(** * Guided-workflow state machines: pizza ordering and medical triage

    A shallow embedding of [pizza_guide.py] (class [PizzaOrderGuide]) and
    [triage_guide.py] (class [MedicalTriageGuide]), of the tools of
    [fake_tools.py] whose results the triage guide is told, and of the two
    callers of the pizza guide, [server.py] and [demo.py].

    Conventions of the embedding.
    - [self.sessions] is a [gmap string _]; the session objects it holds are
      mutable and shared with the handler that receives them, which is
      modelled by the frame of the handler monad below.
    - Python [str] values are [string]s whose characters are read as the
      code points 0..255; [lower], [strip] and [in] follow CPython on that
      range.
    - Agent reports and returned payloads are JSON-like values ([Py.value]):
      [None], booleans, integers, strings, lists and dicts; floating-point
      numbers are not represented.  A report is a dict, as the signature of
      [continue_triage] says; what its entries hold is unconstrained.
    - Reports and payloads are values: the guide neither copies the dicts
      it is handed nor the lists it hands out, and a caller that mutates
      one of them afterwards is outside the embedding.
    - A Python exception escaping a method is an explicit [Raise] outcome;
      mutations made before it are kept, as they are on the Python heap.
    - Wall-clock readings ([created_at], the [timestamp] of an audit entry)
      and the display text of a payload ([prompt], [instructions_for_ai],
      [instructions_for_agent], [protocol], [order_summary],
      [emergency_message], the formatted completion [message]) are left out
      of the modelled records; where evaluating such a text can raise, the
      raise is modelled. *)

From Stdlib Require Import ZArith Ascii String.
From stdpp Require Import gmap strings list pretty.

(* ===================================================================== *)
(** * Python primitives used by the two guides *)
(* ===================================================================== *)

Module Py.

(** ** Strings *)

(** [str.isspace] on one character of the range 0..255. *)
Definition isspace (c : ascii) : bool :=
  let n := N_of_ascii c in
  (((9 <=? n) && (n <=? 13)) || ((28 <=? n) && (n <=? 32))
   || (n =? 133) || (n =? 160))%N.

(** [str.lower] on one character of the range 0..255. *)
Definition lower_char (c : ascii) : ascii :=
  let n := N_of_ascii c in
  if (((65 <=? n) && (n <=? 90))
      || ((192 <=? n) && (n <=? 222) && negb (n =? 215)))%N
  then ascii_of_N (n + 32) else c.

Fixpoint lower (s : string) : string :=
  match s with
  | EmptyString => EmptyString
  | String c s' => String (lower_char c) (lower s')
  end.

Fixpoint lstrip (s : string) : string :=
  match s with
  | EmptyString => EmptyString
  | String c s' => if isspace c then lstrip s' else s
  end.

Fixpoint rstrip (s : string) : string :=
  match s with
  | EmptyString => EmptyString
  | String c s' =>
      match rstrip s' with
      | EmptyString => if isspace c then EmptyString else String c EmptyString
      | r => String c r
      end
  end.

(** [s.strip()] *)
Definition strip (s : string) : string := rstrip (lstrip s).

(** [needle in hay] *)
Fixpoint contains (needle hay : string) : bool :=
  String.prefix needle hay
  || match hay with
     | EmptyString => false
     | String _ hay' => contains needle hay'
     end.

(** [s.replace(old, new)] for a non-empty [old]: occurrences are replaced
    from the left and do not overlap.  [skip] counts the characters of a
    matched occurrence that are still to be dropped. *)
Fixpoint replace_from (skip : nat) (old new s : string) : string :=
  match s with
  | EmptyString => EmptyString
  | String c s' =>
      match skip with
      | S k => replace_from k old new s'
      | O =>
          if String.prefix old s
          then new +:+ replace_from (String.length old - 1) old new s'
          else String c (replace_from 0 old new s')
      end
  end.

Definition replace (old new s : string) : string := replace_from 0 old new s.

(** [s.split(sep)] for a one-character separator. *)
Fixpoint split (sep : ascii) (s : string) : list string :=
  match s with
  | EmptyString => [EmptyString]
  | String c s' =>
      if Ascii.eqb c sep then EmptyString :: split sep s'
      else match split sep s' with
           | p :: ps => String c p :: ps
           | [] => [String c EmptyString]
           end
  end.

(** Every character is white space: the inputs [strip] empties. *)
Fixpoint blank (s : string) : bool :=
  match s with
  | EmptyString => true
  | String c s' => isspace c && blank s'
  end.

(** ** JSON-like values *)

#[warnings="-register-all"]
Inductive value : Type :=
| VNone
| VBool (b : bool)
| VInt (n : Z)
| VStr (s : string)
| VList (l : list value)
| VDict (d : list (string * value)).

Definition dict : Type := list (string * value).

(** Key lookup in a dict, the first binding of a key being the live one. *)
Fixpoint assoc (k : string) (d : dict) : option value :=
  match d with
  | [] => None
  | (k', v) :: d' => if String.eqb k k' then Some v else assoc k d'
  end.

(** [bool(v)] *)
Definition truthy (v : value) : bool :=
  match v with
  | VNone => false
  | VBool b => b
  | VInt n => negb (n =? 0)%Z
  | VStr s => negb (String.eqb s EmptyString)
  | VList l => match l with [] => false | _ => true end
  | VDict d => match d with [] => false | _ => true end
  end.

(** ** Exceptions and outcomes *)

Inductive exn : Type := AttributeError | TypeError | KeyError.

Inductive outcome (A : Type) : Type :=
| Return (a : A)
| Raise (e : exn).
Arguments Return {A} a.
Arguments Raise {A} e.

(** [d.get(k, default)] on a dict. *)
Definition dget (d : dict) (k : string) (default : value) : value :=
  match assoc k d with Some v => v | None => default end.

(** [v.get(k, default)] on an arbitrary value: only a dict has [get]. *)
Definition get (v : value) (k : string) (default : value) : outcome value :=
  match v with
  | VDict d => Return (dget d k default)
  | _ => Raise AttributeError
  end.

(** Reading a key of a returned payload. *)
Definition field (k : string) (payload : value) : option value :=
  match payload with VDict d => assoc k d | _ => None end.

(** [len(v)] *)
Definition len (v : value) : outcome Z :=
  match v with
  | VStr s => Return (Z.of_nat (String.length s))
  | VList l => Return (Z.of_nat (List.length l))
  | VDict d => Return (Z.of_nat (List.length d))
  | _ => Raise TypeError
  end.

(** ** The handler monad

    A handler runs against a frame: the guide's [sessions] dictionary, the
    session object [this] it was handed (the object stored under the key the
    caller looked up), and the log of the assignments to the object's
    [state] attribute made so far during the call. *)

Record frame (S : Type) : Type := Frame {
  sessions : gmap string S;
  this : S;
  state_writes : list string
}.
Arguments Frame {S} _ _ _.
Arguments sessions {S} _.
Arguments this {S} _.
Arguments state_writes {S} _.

REQUIRED WORK → Reproduce the data in full, exactly as presented.

TASK RESPONSE →
(** * Guided-workflow state machines: pizza ordering and medical triage

    A shallow embedding of [pizza_guide.py] (class [PizzaOrderGuide]) and
    [triage_guide.py] (class [MedicalTriageGuide]), of the tools of
    [fake_tools.py] whose results the triage guide is told, and of the two
    callers of the pizza guide, [server.py] and [demo.py].

    Conventions of the embedding.
    - [self.sessions] is a [gmap string _]; the session objects it holds are
      mutable and shared with the handler that receives them, which is
      modelled by the frame of the handler monad below.
    - Python [str] values are [string]s whose characters are read as the
      code points 0..255; [lower], [strip] and [in] follow CPython on that
      range.
    - Agent reports and returned payloads are JSON-like values ([Py.value]):
      [None], booleans, integers, strings, lists and dicts; floating-point
      numbers are not represented.  A report is a dict, as the signature of
      [continue_triage] says; what its entries hold is unconstrained.
    - Reports and payloads are values: the guide neither copies the dicts
      it is handed nor the lists it hands out, and a caller that mutates
      one of them afterwards is outside the embedding.
    - A Python exception escaping a method is an explicit [Raise] outcome;
      mutations made before it are kept, as they are on the Python heap.
    - Wall-clock readings ([created_at], the [timestamp] of an audit entry)
      and the display text of a payload ([prompt], [instructions_for_ai],
      [instructions_for_agent], [protocol], [order_summary],
      [emergency_message], the formatted completion [message]) are left out
      of the modelled records; where evaluating such a text can raise, the
      raise is modelled. *)

From Stdlib Require Import ZArith Ascii String.
From stdpp Require Import gmap strings list pretty.

(* ===================================================================== *)
(** * Python primitives used by the two guides *)
(* ===================================================================== *)

Module Py.

(** ** Strings *)

(** [str.isspace] on one character of the range 0..255. *)
Definition isspace (c : ascii) : bool :=
  let n := N_of_ascii c in
  (((9 <=? n) && (n <=? 13)) || ((28 <=? n) && (n <=? 32))
   || (n =? 133) || (n =? 160))%N.

(** [str.lower] on one character of the range 0..255. *)
Definition lower_char (c : ascii) : ascii :=
  let n := N_of_ascii c in
  if (((65 <=? n) && (n <=? 90))
      || ((192 <=? n) && (n <=? 222) && negb (n =? 215)))%N
  then ascii_of_N (n + 32) else c.

Fixpoint lower (s : string) : string :=
  match s with
  | EmptyString => EmptyString
  | String c s' => String (lower_char c) (lower s')
  end.

Fixpoint lstrip (s : string) : string :=
  match s with
  | EmptyString => EmptyString
  | String c s' => if isspace c then lstrip s' else s
  end.

Fixpoint rstrip (s : string) : string :=
  match s with
  | EmptyString => EmptyString
  | String c s' =>
      match rstrip s' with
      | EmptyString => if isspace c then EmptyString else String c EmptyString
      | r => String c r
      end
  end.

(** [s.strip()] *)
Definition strip (s : string) : string := rstrip (lstrip s).

(** [needle in hay] *)
Fixpoint contains (needle hay : string) : bool :=
  String.prefix needle hay
  || match hay with
     | EmptyString => false
     | String _ hay' => contains needle hay'
     end.

(** [s.replace(old, new)] for a non-empty [old]: occurrences are replaced
    from the left and do not overlap.  [skip] counts the characters of a
    matched occurrence that are still to be dropped. *)
Fixpoint replace_from (skip : nat) (old new s : string) : string :=
  match s with
  | EmptyString => EmptyString
  | String c s' =>
      match skip with
      | S k => replace_from k old new s'
      | O =>
          if String.prefix old s
          then new +:+ replace_from (String.length old - 1) old new s'
          else String c (replace_from 0 old new s')
      end
  end.

Definition replace (old new s : string) : string := replace_from 0 old new s.

(** [s.split(sep)] for a one-character separator. *)
Fixpoint split (sep : ascii) (s : string) : list string :=
  match s with
  | EmptyString => [EmptyString]
  | String c s' =>
      if Ascii.eqb c sep then EmptyString :: split sep s'
      else match split sep s' with
           | p :: ps => String c p :: ps
           | [] => [String c EmptyString]
           end
  end.

(** Every character is white space: the inputs [strip] empties. *)
Fixpoint blank (s : string) : bool :=
  match s with
  | EmptyString => true
  | String c s' => isspace c && blank s'
  end.

(** ** JSON-like values *)

#[warnings="-register-all"]
Inductive value : Type :=
| VNone
| VBool (b : bool)
| VInt (n : Z)
| VStr (s : string)
| VList (l : list value)
| VDict (d : list (string * value)).

Definition dict : Type := list (string * value).

(** Key lookup in a dict, the first binding of a key being the live one. *)
Fixpoint assoc (k : string) (d : dict) : option value :=
  match d with
  | [] => None
  | (k', v) :: d' => if String.eqb k k' then Some v else assoc k d'
  end.

(** [bool(v)] *)
Definition truthy (v : value) : bool :=
  match v with
  | VNone => false
  | VBool b => b
  | VInt n => negb (n =? 0)%Z
  | VStr s => negb (String.eqb s EmptyString)
  | VList l => match l with [] => false | _ => true end
  | VDict d => match d with [] => false | _ => true end
  end.

(** ** Exceptions and outcomes *)

Inductive exn : Type := AttributeError | TypeError | KeyError.

Inductive outcome (A : Type) : Type :=
| Return (a : A)
| Raise (e : exn).
Arguments Return {A} a.
Arguments Raise {A} e.

(** [d.get(k, default)] on a dict. *)
Definition dget (d : dict) (k : string) (default : value) : value :=
  match assoc k d with Some v => v | None => default end.

(** [v.get(k, default)] on an arbitrary value: only a dict has [get]. *)
Definition get (v : value) (k : string) (default : value) : outcome value :=
  match v with
  | VDict d => Return (dget d k default)
  | _ => Raise AttributeError
  end.

(** Reading a key of a returned payload. *)
Definition field (k : string) (payload : value) : option value :=
  match payload with VDict d => assoc k d | _ => None end.

(** [len(v)] *)
Definition len (v : value) : outcome Z :=
  match v with
  | VStr s => Return (Z.of_nat (String.length s))
  | VList l => Return (Z.of_nat (List.length l))
  | VDict d => Return (Z.of_nat (List.length d))
  | _ => Raise TypeError
  end.

(** ** The handler monad

    A handler runs against a frame: the guide's [sessions] dictionary, the
    session object [this] it was handed (the object stored under the key the
    caller looked up), and the log of the assignments to the object's
    [state] attribute made so far during the call. *)

Record frame (S : Type) : Type := Frame {
  sessions : gmap string S;
  this : S;
  state_writes : list string
}.
Arguments Frame {S} _ _ _.
Arguments sessions {S} _.
Arguments this {S} _.
Arguments state_writes {S} _.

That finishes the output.